Single Sign-On (SSO) refers to the concept of having one set of credentials to gain access to multiple IT resources within an organization. Most organizations leverage a wide array of IT resources on a daily basis, so it is easy to see how a hosted SSO provider can be a powerful ally – especially if it’s True SSO™, which provides unified access to all IT resources from one single set of credentials.
The trouble is that hosted SSO providers tend to gloss over the fact that most still require a separate on-prem directory service (e.g. Active Directory® or OpenLDAP) to act as the authoritative source for user credentials. They also don’t like to mention that users typically require separate credentials to gain access to their systems, on-prem resources, servers, WiFi, and more.
Can that really be considered hosted True Single Sign-On™?
A Brief History of Single Sign-On
SSO has always been somewhat of a misnomer. It was created in the early 2000’s when Microsoft® systems and applications were the preferred option for enterprise computing solutions and everything was on-prem. Microsoft Active Directory (AD) had just been introduced, and managed access to Windows resources in a secure domain known as a virtual private network (VPN).
This scheme was all well and good so long as everything was Windows-based and on-prem. However, it was shortly after AD was introduced that web applications started to gain popularity. Applications like Salesforce led the way, and their success led many others to shift their delivery away from out-of-box solutions in favor of the cloud.
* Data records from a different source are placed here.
Definition buildSimpleClosingTx (params : ISimpleClosingTxParams) : result ISimpleClosingTxResult :=
  let closerValue := if isOpReturnScript (sp_closerScriptPubkey params) then 0
                     else sp_closerAmount params - sp_feeSatoshis params in
  _ ← throw_if (includes_closer (sp_variant params) && (closerValue <? 0))
        "simple close fee exceeds closer balance";
  _ ← throw_if (match simple_outputs params with [] => true | _ => false end) "simple close tx has no outputs";
  let outputs := sort compare_entries (simple_outputs params) in
  Ok {| sr_tx := {| tx_version := 2; tx_locktime := sp_locktime params;
                    tx_ins := [(sp_fundingTxid params, sp_fundingOutputIndex params,
                                SIMPLE_CLOSE_SEQUENCE)];
                    tx_outs := map entry_out outputs |};
        sr_closer := index_of is_closer 0 outputs;
        sr_closee := index_of (fun t => negb (is_closer t)) 0 outputs |}.

Definition estimateSimpleCloseFee (feeratePerKw closerScriptLen closeeScriptLen : Z) : Z :=
  calculateClosingFee feeratePerKw closerScriptLen closeeScriptLen false.

(** ** What a transaction pays *)

(** The fee a closing transaction leaves and the weight it has once signed. *)
Definition tx_value (tx : Transaction) : Z := fold_right Z.add 0 (map snd (tx_outs tx)).
Definition tx_fee (fundingAmount : Z) (tx : Transaction) : Z := fundingAmount - tx_value tx.
Definition tx_weight (isTaproot : bool) (tx : Transaction) : Z :=
  closingWeightForOutputs (map (fun o => blen o.1) (tx_outs tx)) isTaproot.

(** A transaction a node with the default policy relays. *)
Definition relays (fundingAmount : Z) (isTaproot : bool) (tx : Transaction) : Prop :=
  minRelayFeeForWeight (tx_weight isTaproot tx) <= tx_fee fundingAmount tx.

Lemma min_relay_fee w : minRelayFeeForWeight w = (w + 3) / 4.
Proof.
  unfold minRelayFeeForWeight, MIN_RELAY_FEERATE_SAT_PER_KVB.
  rewrite Z.add_comm, Z.div_add by lia. change (999 / 1000) with 0. lia.
Qed.

Lemma min_relay_mono v w : v <= w -> minRelayFeeForWeight v <= minRelayFeeForWeight w.
Proof. rewrite !min_relay_fee. intros. apply Z.div_le_mono; lia. Qed.

Lemma weight_sum l t :
  closingWeightForOutputs l t =
  206 + fold_right Z.add 0 (map (fun n => 4 * (9 + n)) l) + (if t then 66 else 220).
Proof.
  unfold closingWeightForOutputs. f_equal. f_equal.
  assert (forall acc, fold_left (fun w n => w + 4 * (8 + 1 + n)) l acc =
                      acc + fold_right Z.add 0 (map (fun n => 4 * (9 + n)) l)) as H.
  { induction l as [|n l IH]; intros acc; cbn [fold_left fold_right map]; [lia|]. rewrite IH. lia. }
  rewrite H. lia.
Qed.

Lemma weight_lower l t : (forall n, In n l -> 0 <= n) -> 272 <= closingWeightForOutputs l t.
Proof.
  intros H. rewrite weight_sum.
  assert (0 <= fold_right Z.add 0 (map (fun n => 4 * (9 + n)) l)); [|destruct t; lia].
  induction l as [|n l IH]; cbn [map fold_right]; [lia|].
  specialize (IH (fun m Hm => H m (or_intror Hm))). specialize (H n (or_introl eq_refl)). lia.
Qed.

Lemma min_relay_pos t tx : 0 < minRelayFeeForWeight (tx_weight t tx).
Proof.
  rewrite min_relay_fee. unfold tx_weight.
  assert (272 <= closingWeightForOutputs (map (fun o => blen o.1) (tx_outs tx)) t).
  { apply weight_lower. intros n (o & <- & _)%in_map_iff. apply blen_nonneg. }
  assert (272 / 4 <= (closingWeightForOutputs (map (fun o => blen o.1) (tx_outs tx)) t + 3) / 4)
    by (apply Z.div_le_mono; lia). change (272 / 4) with 68 in *. lia.
Qed.

Lemma fold_right_add_perm l l' :
  Permutation l l' -> fold_right Z.add 0 l = fold_right Z.add 0 l'.
Proof. induction 1; simpl; lia. Qed.

Lemma tx_value_perm tx tx' : Permutation (tx_outs tx) (tx_outs tx') -> tx_value tx = tx_value tx'.
Proof. intros H. apply fold_right_add_perm. by rewrite H. Qed.

Lemma entries_le {A} (a b : OutputEntry A) :
  compare_entries a b <= 0 -> bip69_le (entry_out a) (entry_out b).
Proof.
  unfold compare_entries, bip69_le, entry_out. simpl.
  destruct (Z.eqb_spec (oe_value a) (oe_value b)); simpl; [intros; by right|].
  destruct (Z.ltb_spec (oe_value a) (oe_value b)); lia.
Qed.

Lemma entries_gt {A} (a b : OutputEntry A) :
  0 < compare_entries a b -> bip69_le (entry_out b) (entry_out a).
Proof.
  unfold compare_entries, bip69_le, entry_out. simpl.
  pose proof (buf_compare_antisym (oe_script a) (oe_script b)).
  destruct (Z.eqb_spec (oe_value a) (oe_value b)); simpl; [intros; right; lia|].
  destruct (Z.ltb_spec (oe_value a) (oe_value b)); lia.
Qed.

(** What the sorted outputs are depends on which outputs there are, not on their order. *)
Lemma sorted_entries {A B} (l : list (OutputEntry A)) (l' : list (OutputEntry B)) :
  Permutation (map entry_out l) (map entry_out l') ->
  map entry_out (sort compare_entries l) = map entry_out (sort compare_entries l').
Proof.
  assert (forall (C : Type) (k : list (OutputEntry C)),
            StronglySorted bip69_le (map entry_out (sort compare_entries k))) as Hs.
  { intros C k. apply Sorted_StronglySorted; [exact bip69_trans|]. apply sorted_map.
    apply (sort_sorted compare_entries); [apply entries_le | apply entries_gt]. }
  intros Hp. apply sorted_unique; [apply Hs | apply Hs|].
  by rewrite !(sort_perm compare_entries).
Qed.

Lemma closing_outs_perm p :
  Permutation (tx_outs (cr_tx (buildClosingTx p))) (map entry_out (closing_outputs p)).
Proof. simpl. by rewrite (sort_perm compare_entries). Qed.

Lemma simple_outs_perm p r :
  buildSimpleClosingTx p = Ok r ->
  Permutation (tx_outs (sr_tx r)) (map entry_out (simple_outputs p)).
Proof.
  unfold buildSimpleClosingTx.
  intros (? & _ & (? & _ & [= <-])%bind_Ok_inv)%bind_Ok_inv. cbn [sr_tx tx_outs].
  by rewrite (sort_perm compare_entries).
Qed.

(** ** The two sides *)

Definition swap_closing (p : IClosingTxParams) : IClosingTxParams :=
  {| ct_fundingTxid := ct_fundingTxid p; ct_fundingOutputIndex := ct_fundingOutputIndex p;
     ct_fundingAmount := ct_fundingAmount p; ct_localScriptPubkey := ct_remoteScriptPubkey p;
     ct_remoteScriptPubkey := ct_localScriptPubkey p; ct_localAmount := ct_remoteAmount p;
     ct_remoteAmount := ct_localAmount p; ct_feeAmount := ct_feeAmount p;
     ct_localDustLimit := ct_remoteDustLimit p; ct_remoteDustLimit := ct_localDustLimit p;
     ct_sequence := ct_sequence p |}.

(** What is local to one side is remote to the other: both build one transaction. *)
Lemma closing_tx_swap p : cr_tx (buildClosingTx (swap_closing p)) = cr_tx (buildClosingTx p).
Proof.
  unfold buildClosingTx. simpl. f_equal. apply sorted_entries. unfold closing_outputs. simpl.
  rewrite !map_app, Permutation_app_comm. repeat case_match; reflexivity.
Qed.

(** ** The relay profile *)

Definition relay_params (isTaproot : bool) (p : IClosingTxParams) : IClosingRelayParams :=
  {| rp_fundingAmount := ct_fundingAmount p; rp_localScriptPubkey := ct_localScriptPubkey p;
     rp_remoteScriptPubkey := ct_remoteScriptPubkey p; rp_localAmount := ct_localAmount p;
     rp_remoteAmount := ct_remoteAmount p; rp_localDustLimit := ct_localDustLimit p;
     rp_remoteDustLimit := ct_remoteDustLimit p; rp_isTaproot := isTaproot |}.

Lemma weight_perm l l' t : Permutation l l' -> closingWeightForOutputs l t = closingWeightForOutputs l' t.
Proof. intros H. rewrite !weight_sum. f_equal. f_equal. apply fold_right_add_perm. by rewrite H. Qed.

(** The profile is the fee and the weight of the transaction that is built. *)
Lemma relay_profile_exact t p :
  closingTxRelayProfile (relay_params t p) =
  (Z.max 0 (tx_fee (ct_fundingAmount p) (cr_tx (buildClosingTx p))),
   tx_weight t (cr_tx (buildClosingTx p))).
Proof.
  unfold tx_fee. rewrite (tx_value_perm _ {| tx_version := 0; tx_locktime := 0; tx_ins := [];
    tx_outs := map entry_out (closing_outputs p) |}) by apply closing_outs_perm.
  unfold tx_weight. rewrite (weight_perm _ (map (fun o => blen o.1) (map entry_out (closing_outputs p))))
    by (by rewrite closing_outs_perm).
  unfold closingTxRelayProfile, tx_value, closing_outputs. cbn [tx_outs relay_params rp_fundingAmount
    rp_localScriptPubkey rp_remoteScriptPubkey rp_localAmount rp_remoteAmount rp_localDustLimit
    rp_remoteDustLimit rp_isTaproot].
  destruct (closingOutputDustLimit (ct_localScriptPubkey p) _ <=? _),
    (closingOutputDustLimit (ct_remoteScriptPubkey p) _ <=? _);
    cbn -[Z.ltb Z.sub Z.max Z.add closingWeightForOutputs];
    (f_equal; match goal with |- context [?a <? ?b] => destruct (Z.ltb_spec a b) end; lia).
Qed.

(** ** Dropping an output *)

Lemma dust_limit_pos s d : 294 <= closingOutputDustLimit s d.
Proof.
  assert (294 <= relayDustThreshold s) by (unfold relayDustThreshold; repeat case_match; lia).
  destruct d as [d|]; simpl.
  - destruct (Z.ltb_spec (relayDustThreshold s) d); lia.
  - unfold getDustLimit, DUST_LIMIT_P2WPKH, DUST_LIMIT_P2WSH. repeat case_match; lia.
Qed.

(** Without some of its outputs a transaction pays more and weighs less. *)
Lemma relays_fewer funding t tx tx' rest :
  Permutation (tx_outs tx) (tx_outs tx' ++ rest) -> (forall o, In o rest -> 0 <= o.2) ->
  relays funding t tx -> relays funding t tx'.
Proof.
  intros Hp Hr. unfold relays, tx_fee, tx_value, tx_weight.
  rewrite (fold_right_add_perm _ _ (Permutation_map snd Hp)).
  rewrite (weight_perm _ _ t (Permutation_map (fun o => blen o.1) Hp)), !map_app.
  assert (forall a b, fold_right Z.add 0 (a ++ b) = fold_right Z.add 0 a + fold_right Z.add 0 b) as Ha.
  { intros a b. rewrite fold_right_app. induction a; simpl; lia. }
  assert (0 <= fold_right Z.add 0 (map snd rest)).
  { clear Hp. induction rest as [|o rest IH]; simpl; [lia|].
    pose proof (Hr o (or_introl eq_refl)). specialize (IH (fun x Hx => Hr x (or_intror Hx))). lia. }
  assert (closingWeightForOutputs (map (fun o => blen o.1) (tx_outs tx')) t <=
          closingWeightForOutputs (map (fun o => blen o.1) (tx_outs tx') ++ map (fun o => blen o.1) rest) t).
  { rewrite !weight_sum, map_app, Ha. clear Hp.
    assert (0 <= fold_right Z.add 0 (map (fun n => 4 * (9 + n)) (map (fun o => blen o.1) rest))); [|lia].
    clear. induction rest as [|o rest IH]; cbn [map fold_right]; [lia|].
    pose proof (blen_nonneg o.1). lia. }
  rewrite Ha. intros Hrel. pose proof (min_relay_mono _ _ H0). lia.
Qed.

(** Amounts that leave a fee leave at least that fee whatever is dropped as dust, on a transaction
    no heavier than the one with both outputs. *)
Lemma profile_bound p fee :
  0 <= rp_localAmount p -> 0 <= rp_remoteAmount p -> 0 <= fee ->
  rp_localAmount p + rp_remoteAmount p + fee <= rp_fundingAmount p ->
  let '(feePaid, weight) := closingTxRelayProfile p in
  fee <= feePaid /\
  weight <= closingTxWeight (blen (rp_localScriptPubkey p)) (blen (rp_remoteScriptPubkey p))
              (rp_isTaproot p).
Proof.
  intros Hl Hr Hf Ht. unfold closingTxRelayProfile.
  pose proof (blen_nonneg (rp_localScriptPubkey p)). pose proof (blen_nonneg (rp_remoteScriptPubkey p)).
  unfold closingTxWeight. rewrite !weight_sum.
  destruct (_ <=? rp_localAmount p), (_ <=? rp_remoteAmount p); cbn [app map fold_right];
    (split; [match goal with |- context [?a <? ?b] => destruct (Z.ltb_spec a b) end; lia | lia]).
Qed.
The result was the Software-as-a-Service (SaaS) model that is widely implemented today.
The problem was that SaaS applications fell outside of the AD domain. Thus, user identities could not be authenticated to manage access to these applications. This opened the door for vendors to create solutions layered on top of AD aimed at extending AD identities to cloud resources. Despite the fact that users still needed separate credentials to gain access to their systems, on-prem resources, servers, WiFi and more, these vendors started calling themselves “SSO” providers and the name stuck.
Hosted Single Sign-On Today
Today, SSO providers are still a major part of the identity and access management (IAM) space. The issue for admins is that each non-Windows or cloud resource requires its own SSO manager (e.g. one identity for web applications, another for servers, and yet another for your desktop or laptop). With many different types of IT resources, there hasn’t been a way to create one identity to cut across everything. In fact, because people have only brought half solutions to market, IT organizations have been forced to have a multiple systems and only provide partial SSO.
Directory-as-a-Service® features Hosted True SSO
The modern approach to hosted True SSO is changing all of that. The concept is to create One Identity to Rule Them All®. One identity to cut across all types of different IT resources including systems (Windows, Mac, Linux), cloud and on-prem servers (e.g. AWS, Google Cloud, internal data centers), legacy and web applications via SAML and LDAP, data and files on-prem or in the cloud, and wired and WiFi networks via RADIUS.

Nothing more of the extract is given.